Originally published September 30, 2019 by Chris Bowen, Chief Privacy & Security Officer, ClearDATA at Tech Toolbox


2019 is shaping up to be a disastrous year for digital privacy. Many of us were already victimized by the massive Equifax breach of approximately 150 million records. Then headlines revealed Capital One exposed around 106 million records. In healthcare, it’s no exception.

According to the HHS Breach Portal, as of August 2019, more than 266 breaches have been officially declared impacting about 32.5 million patients. The scary reality: There are still many months to go.

While any breach is a considerable and costly legal problem, it’s an enormous problem in healthcare because of the sheer volume of data contained in a medical record. Medical identity theft exposes the most holistic view of a person from their name, age, conditions, family relationships and social security number alongside financial and credit card information.

When you fail to protect sensitive patient data it’s like the police showing up to your door to arrest you for buying illegal drugs like opioids. You didn’t do it, the person who stole your identity did. Try sorting that out in the police car. Or imagine opening your mail and getting a bill for $50,000 for your part of a surgery you never actually had. Or worse, imagine going in for actual surgery and not knowing that the person who stole your identity has altered your record about a drug commonly prescribed to which you are allergic that you are now about to be given. These aren’t sci-fi-like scenarios; they have all happened to people like you and me as a result of a healthcare data breach.

In the many years it takes to sort out the aftermath of medical identity theft people lose their jobs, their houses, and ultimately their health. Unlike a credit card theft where you call one number and have the matter resolved in minutes, with medical records patients have to trace through more than a hundred distribution points where the data traveled with one transaction. It’s important to remember that data is not a commodity. Behind every record is a person who is entrusting you with their personal information.

This puts a large responsibility on healthcare organizations whether payers, providers or pharmaceutical to do their very best to protect patient data with the right technology, frameworks and solutions which starts with having a better understanding of data. There are third party platforms out there to help ease the burden like ClearDATA Locate designed to trace sensitive healthcare data in the cloud but the ability to derive insights from patient data aggregated across the enterprise and multiple touch points is only the beginning.

To prevent breaches, healthcare organizations need to have a foundational knowledge of data privacy including:

Know where your data is, how it’s being used, and how it’s being protected.

We often see companies without healthcare compliance expertise use a lot of time and resources protecting and encrypting their own data. Though the efforts are applauded, practicing with real data using rapidly advancing technology is a sure way to create security vulnerabilities. Just take a look at Harvard’s DataMap Project demonstrating how a single medical record can span hundreds or more distribution points. Instead, bring in an expert to guide and learn from until you can do it on your own. You wouldn’t try to climb Mount Everest as a DIY project your first time there. Get a Sherpa.

Admit you have a data sprawl problem because everybody does.

It is easy for IT and business leaders to become overly confident; they know where their sensitive data is. But the trouble with data is that it sprawls, it travels, and it gets lost.

The recent Integris Software 2019 Healthcare Data Privacy Maturity Study tells us that overconfidence is an issue. 70% of respondents said they were “Very or Extremely Confident” in knowing exactly where sensitive data resides. Only 50 percent of them update their inventory of personal data once a year or less, and a mere 17 percent of respondents can access sensitive data across five common data source types.” In healthcare, this is complicated even further by the rapidly expanding volume of data we are now proliferating.

Deidentified data doesn’t mean protected data.

Stop believing because you removed the 18 identifiers that constitute protected health information that you have protected the person by de-identifying their data. With advances in artificial intelligence and machine learning, studies are proving it’s possible to take deidentified data and reconstruct the identity with as few as two of the identifiers.

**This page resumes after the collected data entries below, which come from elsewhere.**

(* ===== verification/Results.v ===== *)
(** Result custom resources ([controller/agenticrun/results.go]): their names,
    their conditions, the bound on a recorded failure reason, and the
    create-or-update that makes recording a result idempotent. *)
From stdpp Require Import base list option strings gmap.
From Stdlib Require Import ZArith Lia.
From S2P Require Import Prelude GoText ApiMachinery Types Effects.

Local Open Scope string_scope.
Local Open Scope list_scope.
Local Open Scope prog_scope.

Definition maxResultFailureReason : Z := 8192.

(** [for limit > 0 && !utf8.ValidString(reason[:limit]) { limit-- }]. *)
Fixpoint validLimit (reason : string) (limit : nat) : nat :=
  match limit with
  | O => O
  | S n => if ValidString (str_take limit reason) then limit else validLimit reason n
  end.

Definition boundedFailureReason (reason : string) : string :=
  if (len reason <=? maxResultFailureReason)%Z then reason
  else
    let limit := validLimit reason (Z.to_nat (maxResultFailureReason - len "...")) in
    TrimSpace (str_take limit reason) +:+ "...".

(** [truncateK8sName] of [rbac.go]. *)
Definition truncateK8sName (name : string) : string :=
  if (63 <? String.length name)%nat then TrimRight (str_take 63 name) "-._" else name.

Definition resultCRName (agenticRunName step : string) (index : nat) : string :=
  truncateK8sName (agenticRunName +:+ "-" +:+ step +:+ "-" +:+ Itoa (Z.of_nat index)).

Definition agenticRunOwnerRef (run : AgenticRun) : OwnerReference :=
  MkOwnerReference "agentic.openshift.io/v1alpha1" "AgenticRun" (run_Name run) (run_UID run)
    (Some true) None.

Definition LabelRun : string := "agentic.openshift.io/run".
Definition LabelStep : string := "agentic.openshift.io/step".

Definition resultLabels (runUID step : string) : gmap string string :=
  <[LabelRun := runUID]> {[LabelStep := step]}.

Definition resultConditions (startTime : option Time) (completionTime : Time) (outcome : string)
    : list Condition :=
  let started :=
    match startTime with
    | Some t => [MkCondition ResultConditionStarted ConditionTrue 0 t ResultReasonStepStarted ""]
    | None => []
    end in
  let reason := if String.eqb outcome ActionOutcomeSucceeded then ResultReasonSucceeded
                else ResultReasonFailed in
  started ++ [MkCondition ResultConditionCompleted ConditionTrue 0 completionTime reason ""].

(** [copyResultStatus] on two objects of one kind; of different kinds it does nothing. *)
Definition copyResultStatus (dst src : ResultStatus) : ResultStatus :=
  match dst, src with
  | AnalysisResult d, AnalysisResult s =>
      AnalysisResult (MkAnalysisResultStatus (ar_Conditions d) (ar_ActionRequired s)
        (ar_Diagnosis s) (ar_Options s) (ar_Sandbox s) (ar_TokenUsage s) (ar_FailureReason s))
  | ExecutionResult d, ExecutionResult s =>
      ExecutionResult (MkExecutionResultStatus (er_Conditions d) (er_ActionsTaken s)
        (er_Sandbox s) (er_TokenUsage s) (er_FailureReason s))
  | VerificationResult d, VerificationResult s =>
      VerificationResult (MkVerificationResultStatus (vr_Conditions d) (vr_Checks s)
        (vr_Summary s) (vr_Sandbox s) (vr_TokenUsage s) (vr_FailureReason s))
  | EscalationResult d, EscalationResult s =>
      EscalationResult (MkEscalationResultStatus (esr_Conditions d) (esr_Summary s)
        (esr_Content s) (esr_Sandbox s) (esr_TokenUsage s) (esr_FailureReason s))
  | _, _ => dst
  end.

Section Results.
Context `{K : ApiMachinery} (r : AgenticRunReconciler).

Definition withResultMeta (o : ResultCR) (m : ObjectMeta) : ResultCR :=
  MkResultCR m (result_AgenticRunName o) (result_Status o).

(** [obj.SetUID], [obj.SetCreationTimestamp]. *)
Definition withIdentity (m from : ObjectMeta) : ObjectMeta :=
  MkObjectMeta (meta_Name m) (meta_Namespace m) (meta_UID from) (meta_ResourceVersion m)
    (meta_Generation m) (meta_CreationTimestamp from) (meta_DeletionTimestamp m)
    (meta_Labels m) (meta_Annotations m) (meta_OwnerReferences m) (meta_Finalizers m).

(** The object as the calls leave it, or the error. *)
Definition createIdempotent (obj : ResultCR) (kind : string) : M (res ResultCR) :=
  let name := meta_Name (result_Meta obj) in
  created <- call (CreateResult obj) ;;
  match created with
  | Err err =>
      if IsAlreadyExists err then
        got <- call (GetResult kind (objectKey (result_Meta obj))) ;;
        match got with
        | Err getErr =>
            Ret (Err (wrapError ("get existing " +:+ kind +:+ " " +:+ name) getErr))
        | Ok existing =>
            let conditions := GetConditions (result_Status obj) in
            let patched := withResultStatus existing
              (copyResultStatus (SetConditions (result_Status existing) conditions)
                 (result_Status obj)) in
            p <- call (StatusPatchResult existing patched) ;;
            match p with
            | Err patchErr =>
                Ret (Err (wrapError ("update existing " +:+ kind +:+ " " +:+ name +:+ " status")
                            patchErr))
            | Ok _ =>
                Ret (Ok (withResultMeta obj
                           (withIdentity (result_Meta obj) (result_Meta existing))))
            end
        end
      else Ret (Err (wrapError ("create " +:+ kind +:+ " " +:+ name) err))
  | Ok obj' =>
      let withStatus :=
        withResultMeta obj
          (withResourceVersion (result_Meta obj) (meta_ResourceVersion (result_Meta obj'))) in
      p <- call (StatusPatchResult obj' withStatus) ;;
      match p with
      | Err err =>
          Ret (Err (wrapError ("patch " +:+ kind +:+ " " +:+
                               meta_Name (result_Meta obj') +:+ " status") err))
      | Ok _ => Ret (Ok obj')
      end
  end.

(** The metadata of a new result and its completion time. *)
Definition newResultMeta (run : AgenticRun) (crName step : string) : ObjectMeta :=
  MkObjectMeta crName (r_Namespace r) "" "" 0%Z 0%Z None (resultLabels (run_UID run) step) ∅
    [agenticRunOwnerRef run] [].

Definition completedAt (completionTime : option Time) : M Time :=
  now <- call Now ;; Ret (default now completionTime).

(** The tail of the four creators: create, and return the snapshot with the
    identity the server gave. *)
Definition createSnapshot (cr : ResultCR) (kind : string) : M (res ResultCR) :=
  created <- createIdempotent cr kind ;;
  Ret match created with
      | Err e => Err e
      | Ok obj => Ok (withResultMeta cr (withIdentity (result_Meta cr) (result_Meta obj)))
      end.

Definition createAnalysisResult (run : AgenticRun) (result : option AnalysisOutput)
    (sandbox : SandboxInfo) (startTime completionTime : option Time) (failureReason : string)
    : M (string * res ResultCR) :=
  let crName := resultCRName (run_Name run) "analysis"
                  (length (step_Results (steps_Analysis (run_Steps run))) + 1) in
  let outcome := match result with
                 | Some o => ActionOutcomeFromBool (ao_Success o)
                 | None => ActionOutcomeFailed
                 end in
  completed <- completedAt completionTime ;;
  let conditions := resultConditions startTime completed outcome in
  let reason := boundedFailureReason failureReason in
  let status :=
    match result with
    | None => MkAnalysisResultStatus conditions "" zeroDiagnosis [] sandbox zeroTokenUsage reason
    | Some o =>
        MkAnalysisResultStatus conditions (ActionRequiredFromBool (IsActionRequired o))
          (match ao_Diagnosis o with
           | Some d => if negb (IsActionRequired o) && negb (String.eqb (diag_Summary d) "")
                          && negb (String.eqb (diag_RootCause d) "")
                       then d else zeroDiagnosis
           | None => zeroDiagnosis
           end)
          (ao_Options o) sandbox zeroTokenUsage reason
    end in
  created <- createSnapshot (MkResultCR (newResultMeta run crName "analysis") (run_Name run)
                               (AnalysisResult status)) "AnalysisResult" ;;
  Ret (crName, created).

Definition createExecutionResult (run : AgenticRun) (result : option ExecutionOutput)
    (sandbox : SandboxInfo) (startTime completionTime : option Time) (failureReason : string)
    : M (string * res ResultCR) :=
  let crName := resultCRName (run_Name run) "execution"
                  (length (step_Results (steps_Execution (run_Steps run))) + 1) in
  let outcome := match result with
                 | Some o => ActionOutcomeFromBool (eo_Success o)
                 | None => ActionOutcomeFailed
                 end in
  completed <- completedAt completionTime ;;
  let status :=
    MkExecutionResultStatus (resultConditions startTime completed outcome)
      (match result with Some o => eo_ActionsTaken o | None => [] end)
      sandbox zeroTokenUsage (boundedFailureReason failureReason) in
  created <- createSnapshot (MkResultCR (newResultMeta run crName "execution") (run_Name run)
                               (ExecutionResult status)) "ExecutionResult" ;;
  Ret (crName, created).

Definition createVerificationResult (run : AgenticRun) (result : option VerificationOutput)
    (sandbox : SandboxInfo) (startTime completionTime : option Time) (failureReason : string)
    : M (string * res ResultCR) :=
  let crName := resultCRName (run_Name run) "verification"
                  (length (step_Results (steps_Verification (run_Steps run))) + 1) in
  let outcome := match result with
                 | Some o => ActionOutcomeFromBool (vo_Success o)
                 | None => ActionOutcomeFailed
                 end in
  completed <- completedAt completionTime ;;
  let status :=
    MkVerificationResultStatus (resultConditions startTime completed outcome)
      (match result with Some o => vo_Checks o | None => [] end)
      (match result with Some o => vo_Summary o | None => "" end)
      sandbox zeroTokenUsage (boundedFailureReason failureReason) in
  created <- createSnapshot (MkResultCR (newResultMeta run crName "verification")
                               (run_Name run) (VerificationResult status))
               "VerificationResult" ;;
  Ret (crName, created).

Definition createEscalationResult (run : AgenticRun) (result : option EscalationOutput)
    (sandbox : SandboxInfo) (startTime completionTime : option Time) (failureReason : string)
    : M (string * res ResultCR) :=
  let crName := resultCRName (run_Name run) "escalation"
                  (length (step_Results (steps_Escalation (run_Steps run))) + 1) in
  let outcome := match result with
                 | Some o => ActionOutcomeFromBool (eso_Success o)
                 | None => ActionOutcomeFailed
                 end in
  completed <- completedAt completionTime ;;
  let status :=
    MkEscalationResultStatus (resultConditions startTime completed outcome)
      (match result with Some o => eso_Summary o | None => "" end)
      (match result with Some o => eso_Content o | None => "" end)
      sandbox zeroTokenUsage (boundedFailureReason failureReason) in
  created <- createSnapshot (MkResultCR (newResultMeta run crName "escalation")
                               (run_Name run) (EscalationResult status))
               "EscalationResult" ;;
  Ret (crName, created).
End Results.

(** ** Bounds *)
Lemma validLimit_spec reason limit :
  (validLimit reason limit ≤ limit)%nat ∧
  ValidString (str_take (validLimit reason limit) reason) = true.
Proof.
  induction limit as [|n IH]; simpl.
  - split; [lia|]. unfold str_take. by destruct reason.
  - destruct (ValidString (str_take (S n) reason)) eqn:Hv; [by split|].
    destruct IH. split; [lia|done].
Qed.

(** A recorded failure reason is at most 8192 bytes long, is the reason
    itself when that fits, and is valid UTF-8 whenever it had to be cut. *)
Theorem boundedFailureReason_bounded reason :
  (len (boundedFailureReason reason) ≤ maxResultFailureReason)%Z ∧
  ((len reason ≤ maxResultFailureReason)%Z → boundedFailureReason reason = reason) ∧
  ((maxResultFailureReason < len reason)%Z → ValidString (boundedFailureReason reason) = true).
Proof.
  unfold boundedFailureReason.
  destruct (Z.leb_spec (len reason) maxResultFailureReason) as [Hle|Hgt];
    [split; [done|split; [done|lia]]|].
  destruct (validLimit_spec reason (Z.to_nat (maxResultFailureReason - len "..."))) as [Hl Hv].
  set (limit := validLimit _ _) in *. split; [|split; [lia|intros _]].
  - unfold len. rewrite string_length_app.
    pose proof (TrimSpace_length (str_take limit reason)).
    pose proof (str_take_length limit reason).
    change (len "...") with 3%Z in Hl. change (String.length "...") with 3%nat.
    unfold maxResultFailureReason in *. lia.
  - by rewrite ValidString_app by (by apply TrimSpace_valid).
Qed.

Lemma truncateK8sName_length name : (String.length (truncateK8sName name) ≤ 63)%nat.
Proof.
  unfold truncateK8sName. destruct (Nat.ltb_spec 63 (String.length name)); [|lia].
  etrans; [apply trimRightAny_length|apply str_take_length].
Qed.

A more foolproof way to protect data is to start by training your team. One of the most significant causes of healthcare data breaches this year happened via email – be it access to servers or phishing attempts. It won’t do you any good to build an elaborate system to have your employees open the front door and let the hacker in via email.

If you are designing a product or solution that will in any way interact with PHI, start with a Privacy by Design framework.

Though it is tempting to focus on UX or workflow, a Privacy By Design framework is ultimately the key to a more secure environment. This allows for healthcare organizations to understand the privacy rights of the individuals who will use their app to build the correct infrastructure and services around it. By determining how to design the data and log flows, and considering the right heuristics of the app, healthcare developers with this mindset can document a data lifecycle before coding. We are seeing a surge in demand for tech professionals with privacy and security skills and training. I believe most companies want to get this right, but they often lack the resources.

To tackle security vulnerabilities head on, healthcare organizations need to better understand where their data breathes, sleeps and lives. Ultimately, the care of the patient depends on it.